Published: 05:00, 20 June 2022
| Updated: 14:17, 20 June 2022
England’s oldest school wants to beef up security to prevent visitors to a neighbouring historic attraction trespassing on its land.
The King’s School says several people exploring St Augustine’s Abbey, Canterbury, in recent years have climbed over fencing at the ruins to get onto its playing fields.
Having accessed the school grounds, members of the public have on occasion been close to reaching pupil boarding houses.
Bosses at the £13,550-per-term institution therefore want to address the safety issue and bolster security.
They have drawn up plans to install 2.4-metre-high fencing and gates at access points to the school site.
Initially, a replacement fence at the border with the Abbey was considered, but it was soon acknowledged the work would have a “detrimental impact” on the ruins.
So rather than put an improved blockade next to the English Heritage-run site, “discreet” security fencing is planned at the other end of the playing field to prevent trespassers entering the school grounds.
Planning papers state: “The southern boundary of the school’s playing field is formed by a simple and relatively low timber post and rail fence.
“On several occasions in recent years, members of the public have climbed over the fence and have fortunately been challenged when found to be in close proximity to the school’s pupil boarding houses to the north.
“To safeguard pupil safety, the school would therefore like to strengthen the boundary between the ruins and the school’s land.”
In a report commissioned by the school, Canterbury Archaeological Trust says Romano-British, Anglo-Saxon and medieval archaeology is likely to be present at the site.

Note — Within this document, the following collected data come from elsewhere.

(** The observer of [monitor], lines 160-166; a notification comes with
    the time [Date.now()] at which it is handled. *)
Definition monitor_observer (topic : string)
  : Rx.operator (Z * Notification.t) signal :=
  Rx.subscribe (filterNotificationByTopic topic)
    (fun notif => [ConsoleLog (fst notif) topic (Notification.message (snd notif))]).

(** ** Runs of the program

    A run draws identifiers from the generator [v4] and appends its
    effects to the trace. An [async] action either completes or rejects
    with an [Error]; a rejection ends the action where it is thrown. *)

Record world : Type := mkWorld {
  uuids : nat;              (** identifiers drawn so far *)
  trace : list effect       (** effects so far, oldest first *)
}.

Inductive completion (A : Type) : Type :=
| Normal (value : A)
| Throw (message : string).
Arguments Normal {A}.
Arguments Throw {A}.

Definition M (A : Type) : Type := world -> completion A * world.

Definition ret {A} (a : A) : M A := fun w => (Normal a, w).

Definition bind {A B} (m : M A) (k : A -> M B) : M B :=
  fun w =>
    match m w with
    | (Normal a, w') => k a w'
    | (Throw message, w') => (Throw message, w')
    end.

Definition throw {A} (message : string) : M A := fun w => (Throw message, w).

Definition perform (e : effect) : M unit :=
  fun w => (Normal tt, mkWorld (uuids w) (trace w ++ [e])).

Notation "x <- m ;; k" := (bind m (fun x => k))
  (at level 61, m at next level, right associativity).
Notation "m ;;; k" := (bind m (fun _ => k))
  (at level 61, right associativity).

(** ToBoolean of a value that is a Number or [undefined]. *)
Definition truthy (v : option number) : bool :=
  match v with
  | Some x => Number.ToBoolean x
  | None => false
  end.

Definition dquote : string := String (ascii_of_nat 34) EmptyString.

(** [program.request]: the commander program object has no property of
    that name. *)
Definition program_request : option string := None.

(** What the surroundings of the program answer during a run. *)
Record environment : Type := mkEnvironment {
  (** the identifiers [v4()] returns, in the order of the calls *)
  uuid : nat -> string;
  (** what the promise of [getDeviceAtPosition$(position)] resolves to: a
      device or [undefined] *)
  deviceAtPosition : number -> option Device.t;
  (** Number::toString, for the template literal of the error message *)
  Number_toString : number -> string
}.

Section Cli.

Variable env : environment.

Definition v4 : M string :=
  fun w => (Normal (uuid env (uuids w)), mkWorld (S (uuids w)) (trace w)).

(** [await motionMasterClient.getDeviceAtPosition$(position).toPromise()];
    the promise is taken to resolve. *)
Definition awaitDeviceAtPosition (position : number) : M (option Device.t) :=
  perform (Call (getDeviceAtPosition position)) ;;;
  ret (deviceAtPosition env position).

Definition getCommandDeviceAddress (command : Command.t) : M (option number) :=
  if truthy (Command.deviceAddress command) then
    ret (Command.deviceAddress command)
  else if Number.isInteger (Command.devicePosition command) then
    device <- awaitDeviceAtPosition (Command.devicePosition command) ;;
    match device with
    | Some d => ret (Some (Device.deviceAddress d))
    | None =>
        throw ("There is no device at position "
               ++ Number_toString env (Command.devicePosition command))%string
    end
  else ret None.

(** [exit] defaults to [true]. *)
Definition exitOnMessageReceived (messageId : string) (exit : option bool) : M unit :=
  let exit := match exit with Some b => b | None => true end in
  perform (SubscribeMessage messageId exit).

Definition request_action (type : string) (args : list string) (cmd : Command.t)
  : M unit :=
  deviceAddress <- getCommandDeviceAddress cmd ;;
  messageId <- v4 ;;
  exitOnMessageReceived messageId None ;;;
  if String.eqb type "GetSystemVersion" then
    perform (Call (requestGetSystemVersion messageId))
  else if String.eqb type "GetDeviceInfo" then
    perform (Call (requestGetDeviceInfo messageId))
  else if String.eqb type "GetDeviceParameterInfo" then
    perform (Call (requestGetDeviceParameterInfo deviceAddress messageId))
  else if String.eqb type "GetDeviceParameterValues" then
    let parameters := map paramToIndexAndSubindex args in
    perform (Call (requestGetDeviceParameterValues deviceAddress parameters messageId))
  else if String.eqb type "GetDeviceFileList" then
    perform (Call (requestGetDeviceFileList deviceAddress))
  else if String.eqb type "GetDeviceLog" then
    perform (Call (requestGetDeviceLog deviceAddress))
  else
    throw ("Request " ++ dquote ++ ToString program_request ++ dquote
           ++ " doesn't exist")%string.

Definition upload_action (params : list string) (cmd : Command.t) : M unit :=
  deviceAddress <- getCommandDeviceAddress cmd ;;
  let parameters := map paramToIndexAndSubindex params in
  messageId <- v4 ;;
  exitOnMessageReceived messageId None ;;;
  perform (Call (requestGetDeviceParameterValues deviceAddress parameters messageId)).

Definition download_action (paramValues : list string) (cmd : Command.t) : M unit :=
  deviceAddress <- getCommandDeviceAddress cmd ;;
  let parameters := map paramValueToIndexAndSubindex paramValues in
  messageId <- v4 ;;
  exitOnMessageReceived messageId None ;;;
  perform (Call (requestSetDeviceParameterValues deviceAddress parameters messageId)).

Definition monitor_action (topic : string) (params : list string) (cmd : Command.t)
  : M unit :=
  deviceAddress <- getCommandDeviceAddress cmd ;;
  perform (SubscribeNotification topic) ;;;
  let interval := Command.interval cmd in
  let parameters := map paramToIndexAndSubindex params in
  perform (Call (startMonitoringDeviceParameterValues interval topic parameters
                   deviceAddress)).

(** The command surface. *)
Inductive cli_command : Type :=
| request (type : string) (args : list string) (cmd : Command.t)
| upload (params : list string) (cmd : Command.t)
| download (paramValues : list string) (cmd : Command.t)
| monitor (topic : string) (params : list string) (cmd : Command.t).

Definition action (c : cli_command) : M unit :=
  match c with
  | request type args cmd => request_action type args cmd
  | upload params cmd => upload_action params cmd
  | download paramValues cmd => download_action paramValues cmd
  | monitor topic params cmd => monitor_action topic params cmd
  end.

Definition options (c : cli_command) : Command.t :=
  match c with
  | request _ _ cmd | upload _ cmd | download _ cmd | monitor _ _ cmd => cmd
  end.

(** The effects of a run of [m] from [w], without those before it. *)
Definition effects {A} (m : M A) (w : world) : list effect :=
  skipn (List.length (trace w)) (trace (snd (m w))).

End Cli.

(** ** The outgoing path, [cli.ts] lines 72-82

    Every buffer the client hands to [output] is decoded for the log and
    sent on the server socket. [decodeMotionMasterMessage] and the
    rendering [util.inspect(message.toJSON(), inspectOptions)] belong to
    modules outside the program text and are parameters. *)

Definition Buffer : Type := list Byte.byte.

Module Outgoing.
(** A decoded message, as far as the program looks into it: the request
    member, and in it the presence of a pingSystem member. *)
Record Request : Type := mkRequest { pingSystem : bool }.
Record t : Type := mk { request : option Request; body : string }.
End Outgoing.

Inductive output_effect : Type :=
| Debug (text : string)
| Send (buffer : Buffer).

Section Output.

Variable decodeMotionMasterMessage : Buffer -> Outgoing.t.
Variable inspect : Outgoing.t -> string.

(** [message && message.request && message.request.pingSystem]; a
    decoded message is an object, hence truthy. *)
Definition isPingSystem (message : Outgoing.t) : bool :=
  match Outgoing.request message with
  | Some r => Outgoing.pingSystem r
  | None => false
  end.

(** The observer of [output], lines 73-82. *)
Definition output_next (buffer : Buffer) : list output_effect :=
  let message := decodeMotionMasterMessage buffer in
  (if negb (isPingSystem message)
   then [Debug (inspect (decodeMotionMasterMessage buffer))]
   else [])
  ++ [Send buffer].

Definition output_observer : Rx.operator Buffer output_effect :=
  Rx.mk tt (fun _ buffer => (tt, output_next buffer)).

End Output.

(** * Properties *)

(** ** Strings and digits *)

Fixpoint contains (c : ascii) (s : string) : bool :=
  match s with
  | EmptyString => false
  | String x rest => Ascii.eqb x c || contains c rest
  end.

(** Text made of radix-[R] digits only; [digitText]: and at least one. *)
Fixpoint allDigits (R : Z) (s : string) : bool :=
  match s with
  | EmptyString => true
  | String c rest =>
      match radixDigit R c with
      | Some _ => allDigits R rest
      | None => false
      end
  end.

Definition digitText (R : Z) (s : string) : bool :=
  match s with
  | EmptyString => false
  | String _ _ => allDigits R s
  end.

(** The number a digit text denotes, by the weight of each position. *)
Fixpoint positional (R : Z) (ds : list Z) : Z :=
  match ds with
  | [] => 0
  | d :: rest => d * R ^ Z.of_nat (List.length rest) + positional R rest
  end.

Fixpoint digitsOf (R : Z) (s : string) : list Z :=
  match s with
  | EmptyString => []
  | String c rest =>
      match radixDigit R c with
      | Some d => d :: digitsOf R rest
      | None => []
      end
  end.

Definition denotes (R : Z) (s : string) : Z := positional R (digitsOf R s).

(** A parameter string as the command line documents it: hexadecimal
    digits, a colon, decimal digits. *)
Definition wellFormedParam (param : string) : bool :=
  match split ":" param with
  | [indexStr; subindexStr] => digitText 16 indexStr && digitText 10 subindexStr
  | _ => false
  end.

It says the remains could be “disturbed or destroyed” when work is carried out, so a full archaeological watching brief will be required during any excavations.
Both the Abbey and the school grounds are within Canterbury’s Unesco World Heritage Site and the land is an Area of Archaeological Importance, so any plans will be heavily scrutinised.
Earlier this month, the school, which was established in 597, appointed its first ever female head teacher.
Jude Lowson is planning to bring a “fresh and modern outlook” to King’s, which boasts Christopher Marlowe, Michael Morpurgo and William Harvey as notable former pupils.